Growing up is something I’ve longed for since I was old enough to dream. I can remember being 14 looking through wedding magazines, naming my kids, picking out houses and just laughing hysterically, carelessly, and oh so so SO passionately with my dearest and nearest bestest forever friend, my kiddo, Jess.
The day she got married was so hard for me- it was as though I was saying goodbye to the young us, and hello to this adulthood I was no longer ready for. And all I could do was be as distant as a MOH could ever be. In fact, that should have been fired- but I wasn’t, despite the hurt I caused her.
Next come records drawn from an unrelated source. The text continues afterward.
(** A stopping worker that cannot go on has finished. *)
Lemma stuck_is_finished cap n t q : tr_inv cap n t q → (0 < n)%nat → sw_stopping (tr_worker t) = true →
  (∀ i, act (Turn i) t = None) →
  finish_destroy (tr_worker t) = Some ∅ ∧ tr_started t = tr_accepted t ∧ tr_finished t ≡ₚ tr_accepted t.
Proof.
  intros Hi Hn Hs Hstuck.
  assert (Hall : ∀ i u, sw_threads (tr_worker t) !! i = Some u → u = Exited).
  { intros i u Hu. specialize (Hstuck i). cbn [act] in Hstuck. unfold worker_turn in Hstuck. rewrite Hu in Hstuck.
    destruct u as [|j|]; [exfalso|by cbn in Hstuck|done]. unfold dequeue in Hstuck.
    destruct (sw_head (tr_worker t)) as [h|] eqn:Hh; [|by rewrite Hs in Hstuck].
    pose proof (ti_chain _ _ _ _ Hi) as Hc. destruct q as [|p q]; cbn in Hc; [by rewrite Hh in Hc|].
    destruct Hc as (Heq & c & Hp & _). rewrite Hh in Heq. injection Heq as ->. by rewrite Hp in Hstuck. }
  assert (Hq : q = []).
  { apply (ti_exit _ _ _ _ Hi). destruct (sw_threads (tr_worker t)) as [|u ts] eqn:Hts.
    { pose proof (ti_threads _ _ _ _ Hi) as Hlen. rewrite Hts in Hlen. cbn in Hlen. lia. }
    rewrite (Hall 0%nat u) by done. set_solver. }
  subst q. assert (Ht : taken (tr_worker t) = []).
  { unfold taken. assert (HF : Forall (λ u, u = Exited) (sw_threads (tr_worker t))) by (apply Forall_lookup; apply Hall).
    clear -HF. induction HF as [|u ts -> _ IH]; cbn; [done|]. apply IH. }
  assert (He : sw_heap (tr_worker t) = ∅).
  { apply map_empty. intros p. destruct (sw_heap (tr_worker t) !! p) eqn:Hp; [|done].
    assert (Hin : p ∈ [] ++ taken (tr_worker t)) by (apply (ti_dom _ _ _ _ Hi); eauto). rewrite Ht in Hin. set_solver. }
  pose proof (ti_fifo _ _ _ _ Hi) as Hf. cbn in Hf. rewrite app_nil_r in Hf.
  pose proof (ti_once _ _ _ _ Hi) as Ho. rewrite Ht in Ho. cbn in Ho. rewrite app_nil_r in Ho.
  split_and!; [|done|by rewrite <- Ho, Hf].
  unfold finish_destroy. rewrite He. replace (forallb _ _) with true; [done|]. symmetry. apply forallb_forall.
  intros u Hu%list_elem_of_In. apply list_elem_of_lookup in Hu as [i Hu]. apply bool_decide_eq_true. by apply (Hall i).
Qed.

Lemma turns_work cap n l : ∀ t q t', tr_inv cap n t q → acts (map Turn l) t = Some t' →
  (length l + work_left t' <= work_left t)%nat ∧ sw_stopping (tr_worker t') = sw_stopping (tr_worker t).
Proof.
  induction l as [|i l IH]; intros t q t' Hi Ha; cbn in Ha; [injection Ha as <-; cbn; split; [lia|done]|].
  apply bind_Some in Ha as (t1 & Ha1 & Ha). pose proof (turn_works _ _ _ _ _ _ Hi Ha1) as [Hlt Hs].
  destruct (turn_inv _ _ _ _ _ _ Hi Ha1) as [q1 Hi1]. destruct (IH _ _ _ Hi1 Ha) as [Hle Hs1]. cbn [length]. split; [lia|congruence].
Qed.

Lemma turns_accepted l : ∀ t t2, acts (map Turn l) t = Some t2 → tr_accepted t2 = tr_accepted t.
Proof.
  induction l as [|i l IH]; intros t t2 Ha; cbn [map acts] in Ha; [by injection Ha as <-|].
  apply bind_Some in Ha as (t1 & Ha1 & Ha). rewrite (IH _ _ Ha). by apply bind_Some in Ha1 as (w1 & _ & [= <-]).
Qed.

(** C26: C: [script_worker_destroy] waits for every accepted job: once stopping, the
    threads can take only a bounded number of turns, and when none is left every
    thread has ended, every accepted job was started in order and finished
    exactly once, and no job is left allocated. *)
Theorem script_worker_drains created capacity workers w l t turns t' :
  0 <= capacity → script_worker_create created capacity workers = Ok w → acts l (fresh_trace w) = Some t →
  act Stop t = Some t' →
  ∀ t2, acts (map Turn turns) t' = Some t2 →
    (length turns <= work_left t')%nat ∧
    ((∀ i, act (Turn i) t2 = None) →
     finish_destroy (tr_worker t2) = Some ∅ ∧ tr_started t2 = tr_accepted t ∧ tr_finished t2 ≡ₚ tr_accepted t).
Proof.
  intros Hcap Hc Ha Hstop t2 Ht2. destruct (acts_inv _ _ _ _ _ _ (created_inv _ _ _ _ Hcap Hc) Ha) as [q Hi].
  assert (Hw : (0 < workers)%nat).
  { unfold script_worker_create in Hc. destruct (decide (workers = 0%nat)) as [->|]; [|lia].
    rewrite bool_decide_true, orb_true_r in Hc by done. done. }
  injection Hstop as <-. pose proof (stop_inv _ _ _ _ Hi) as Hi1. pose proof (turns_work _ _ _ _ _ _ Hi1 Ht2) as [Hle Hs].
  split; [lia|]. intros Hstuck. destruct (acts_inv _ _ _ _ _ _ Hi1 Ht2) as [q2 Hi2].
  assert (Hacc : tr_accepted t2 = tr_accepted t) by apply (turns_accepted turns _ _ Ht2).
  rewrite <- Hacc. by eapply stuck_is_finished.
Qed.

(** ** Jobs of the recorder *)
Lemma copy_all_ok {A B} (copy : A → Res B) (l : list A) (k : list B) :
  Forall2 (λ x y, copy x = Ok y) l k → copy_all copy l = Ok k.
Proof. induction 1 as [|x y l k Hxy _ IH]; cbn; [done|]. by rewrite Hxy, IH. Qed.

Lemma copy_string_ok s max : zlen s <= max → copy_string (Some s) max = Ok s.
Proof. intros Hs. cbn. by destruct (Z.ltb_spec max (zlen s)); [lia|]. Qed.

Definition env_ok (nv : bytes * bytes) : Prop :=
  ztake 4 nv.1 = C "REC_" ∧ zlen nv.1 <= 16 ∧ zlen nv.2 <= SCRIPT_MAX_ENV_LEN.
And instead- all she did was help me grow up. She knows me, accepts me- no matter what. It brings tears to my eyes as I write this because she IS the greatest friend I could ever ask for.
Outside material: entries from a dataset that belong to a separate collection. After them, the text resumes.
(* ===== verification/PlayerCursor.v ===== *)
(** * Cursor text and the store id (src/src/librecorder.c)

    A cursor is [rec1:<store>:<group>:<segment>:<frame>:<entry>] with hexadecimal
    numbers.  It is written with snprintf and read with sscanf, both modelled
    here for hexadecimal conversions. *)
From S2P Require Import Prelude CText Player.

Definition hexval (c : Z) : option Z :=
  if isdigit c then Some (c - 48)
  else if (97 <=? c) && (c <=? 102) then Some (c - 87)
  else if (65 <=? c) && (c <=? 70) then Some (c - 55)
  else None.

(** Leading hexadecimal digits: their value on top of [acc], whether there are
    any, and the rest. *)
Fixpoint hex_digits (acc : Z) (s : bytes) : Z * bool * bytes :=
  match s with
  | c :: s' =>
      match hexval c with
      | Some d => let '(v, _, r) := hex_digits (acc * 16 + d) s' in (v, true, r)
      | None => (acc, false, s)
      end
  | [] => (acc, false, s)
  end.

Definition split_sign (s : bytes) : bool * bytes :=
  match s with
  | c :: s' => if c =? 45 then (true, s') else if c =? 43 then (false, s') else (false, s)
  | [] => (false, s)
  end.
Definition skip_0x (s : bytes) : option bytes :=
  match s with
  | a :: b :: s' => if (a =? 48) && ((b =? 120) || (b =? 88)) then Some s' else None
  | _ => None
  end.
Definition clamp_u64 (neg : bool) (v : Z) : Z := if UINT64_MAX <? v then UINT64_MAX else if neg then u64 (- v) else v.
No matter how much I hate it, the insurance, the bills, the stress, I’ve grown up. Today I admit it. I’m on a flight home to see my kiddo and to meet her first born. And though this FOR REAL makes me a grown up (her more than me) there’s comfort in knowing I’m going to walk into her room and feel young again as we live in the moment laughing, crying, and care free for the time being as we share in this new love we’ve dreamt about for as long as I can remember.
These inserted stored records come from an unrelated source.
(* ===== verification/PlayerIter.v ===== *)
(** * The iterator of the reader library (src/src/librecorder.c)

    [rec_player_next] and [rec_player_previous] merge the groups' sources; seeks
    position them by time or by cursor; after [seek_tail] new entries come from
    the follow scans. *)
From S2P Require Import Prelude Bytes Crypto Segment Chunk Index CText Player PlayerCursor PlayerFollow PlayerSource.

(** The entry that a pointer refers to: one of the follow entries or one of a
    source's frame.  A pointer into a frame that was freed refers to what the
    source holds now; the code that keeps such a pointer is in error. *)
Inductive EntryRef :=
  | InFollow (i : Z)
  | InSource (source i : Z).

Section iter.
Context `{F : FlatCC} `{QS : CLib}.
Context (fuel : nat).

Record RecorderPlayer := mkRecorderPlayer {
  rp_settings : Settings;
  rp_order_changed : bool;
  rp_follow : Follow;
  rp_entries : list StoredEntry;   (* of the follow iteration *)
  rp_current : Z;   (* index into them, or SIZE_MAX *)
  rp_sources : list IteratorSource;
  rp_current_source : Z;
  rp_current_entry_ptr : option EntryRef;
  rp_current_valid : bool;
  rp_last_direction : option Direction;   (* ITERATOR_DIRECTION_NONE: None *)
  rp_cursor_pending : bool;
  rp_cursor_sources_pending : bool;
  rp_cursor : CursorKey;
  rp_inotify_fd : bool;   (* whether it is open *)
  rp_reliable_fd : bool;
}.
Definition set_settings (x : Settings) (s : RecorderPlayer) : RecorderPlayer :=
  mkRecorderPlayer x (rp_order_changed s) (rp_follow s) (rp_entries s) (rp_current s) (rp_sources s)
    (rp_current_source s) (rp_current_entry_ptr s) (rp_current_valid s) (rp_last_direction s)
    (rp_cursor_pending s) (rp_cursor_sources_pending s) (rp_cursor s) (rp_inotify_fd s) (rp_reliable_fd
    s).
Definition set_order_changed (x : bool) (s : RecorderPlayer) : RecorderPlayer :=
  mkRecorderPlayer (rp_settings s) x (rp_follow s) (rp_entries s) (rp_current s) (rp_sources s)
    (rp_current_source s) (rp_current_entry_ptr s) (rp_current_valid s) (rp_last_direction s)
    (rp_cursor_pending s) (rp_cursor_sources_pending s) (rp_cursor s) (rp_inotify_fd s) (rp_reliable_fd
    s).
Definition set_follow (x : Follow) (s : RecorderPlayer) : RecorderPlayer :=
  mkRecorderPlayer (rp_settings s) (rp_order_changed s) x (rp_entries s) (rp_current s) (rp_sources s)
    (rp_current_source s) (rp_current_entry_ptr s) (rp_current_valid s) (rp_last_direction s)
    (rp_cursor_pending s) (rp_cursor_sources_pending s) (rp_cursor s) (rp_inotify_fd s) (rp_reliable_fd
    s).
Definition set_current (x : Z) (s : RecorderPlayer) : RecorderPlayer :=
  mkRecorderPlayer (rp_settings s) (rp_order_changed s) (rp_follow s) (rp_entries s) x (rp_sources s)
    (rp_current_source s) (rp_current_entry_ptr s) (rp_current_valid s) (rp_last_direction s)
    (rp_cursor_pending s) (rp_cursor_sources_pending s) (rp_cursor s) (rp_inotify_fd s) (rp_reliable_fd
    s).
Definition set_sources (x : list IteratorSource) (s : RecorderPlayer) : RecorderPlayer :=
  mkRecorderPlayer (rp_settings s) (rp_order_changed s) (rp_follow s) (rp_entries s) (rp_current s) x
    (rp_current_source s) (rp_current_entry_ptr s) (rp_current_valid s) (rp_last_direction s)
    (rp_cursor_pending s) (rp_cursor_sources_pending s) (rp_cursor s) (rp_inotify_fd s) (rp_reliable_fd
    s).
Definition set_current_source (x : Z) (s : RecorderPlayer) : RecorderPlayer :=
  mkRecorderPlayer (rp_settings s) (rp_order_changed s) (rp_follow s) (rp_entries s) (rp_current s)
    (rp_sources s) x (rp_current_entry_ptr s) (rp_current_valid s) (rp_last_direction s)
    (rp_cursor_pending s) (rp_cursor_sources_pending s) (rp_cursor s) (rp_inotify_fd s) (rp_reliable_fd
    s).
Definition set_last_direction (x : option Direction) (s : RecorderPlayer) : RecorderPlayer :=
  mkRecorderPlayer (rp_settings s) (rp_order_changed s) (rp_follow s) (rp_entries s) (rp_current s)
    (rp_sources s) (rp_current_source s) (rp_current_entry_ptr s) (rp_current_valid s) x
    (rp_cursor_pending s) (rp_cursor_sources_pending s) (rp_cursor s) (rp_inotify_fd s) (rp_reliable_fd
    s).
Definition set_cursor_pending (x : bool) (s : RecorderPlayer) : RecorderPlayer :=
  mkRecorderPlayer (rp_settings s) (rp_order_changed s) (rp_follow s) (rp_entries s) (rp_current s)
    (rp_sources s) (rp_current_source s) (rp_current_entry_ptr s) (rp_current_valid s)
    (rp_last_direction s) x (rp_cursor_sources_pending s) (rp_cursor s) (rp_inotify_fd s)
    (rp_reliable_fd s).
Definition set_cursor_sources_pending (x : bool) (s : RecorderPlayer) : RecorderPlayer :=
  mkRecorderPlayer (rp_settings s) (rp_order_changed s) (rp_follow s) (rp_entries s) (rp_current s)
    (rp_sources s) (rp_current_source s) (rp_current_entry_ptr s) (rp_current_valid s)
    (rp_last_direction s) (rp_cursor_pending s) x (rp_cursor s) (rp_inotify_fd s) (rp_reliable_fd s).
Definition set_cursor (x : CursorKey) (s : RecorderPlayer) : RecorderPlayer :=
  mkRecorderPlayer (rp_settings s) (rp_order_changed s) (rp_follow s) (rp_entries s) (rp_current s)
    (rp_sources s) (rp_current_source s) (rp_current_entry_ptr s) (rp_current_valid s)
    (rp_last_direction s) (rp_cursor_pending s) (rp_cursor_sources_pending s) x (rp_inotify_fd s)
    (rp_reliable_fd s).
Definition set_entries_at (entries : list StoredEntry) (current : Z) (s : RecorderPlayer) : RecorderPlayer :=
  mkRecorderPlayer (rp_settings s) (rp_order_changed s) (rp_follow s) entries current (rp_sources s)
    (rp_current_source s) (rp_current_entry_ptr s) (rp_current_valid s) (rp_last_direction s)
    (rp_cursor_pending s) (rp_cursor_sources_pending s) (rp_cursor s) (rp_inotify_fd s) (rp_reliable_fd s).
(** [current_entry_ptr] and [current_valid], which are set together. *)
Definition set_current_entry (ptr : option EntryRef) (s : RecorderPlayer) : RecorderPlayer :=
  mkRecorderPlayer (rp_settings s) (rp_order_changed s) (rp_follow s) (rp_entries s) (rp_current s) (rp_sources s)
    (rp_current_source s) ptr (bool_decide (is_Some ptr)) (rp_last_direction s)
    (rp_cursor_pending s) (rp_cursor_sources_pending s) (rp_cursor s) (rp_inotify_fd s) (rp_reliable_fd s).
My best friend is having a baby. Woah, I guess that means we’ve grown up..finally.
I arrived at 5:15… and my stupid flight was delayed in the runway for what seemed like forever. Westen came at 5:27–as I walked into the room, Jess was in complete shock.. I think her words were something along the lines of, “I thought I was high on the pain meds already.”
It was totally worth it, THIS IS FRIENDSHIP:to be a part of this miracle, to hold his little hands, to watch him fall asleep in my arms, to coo as I rocked him, to share in the joy with Jess and Jeremy of one of Your greatest creations!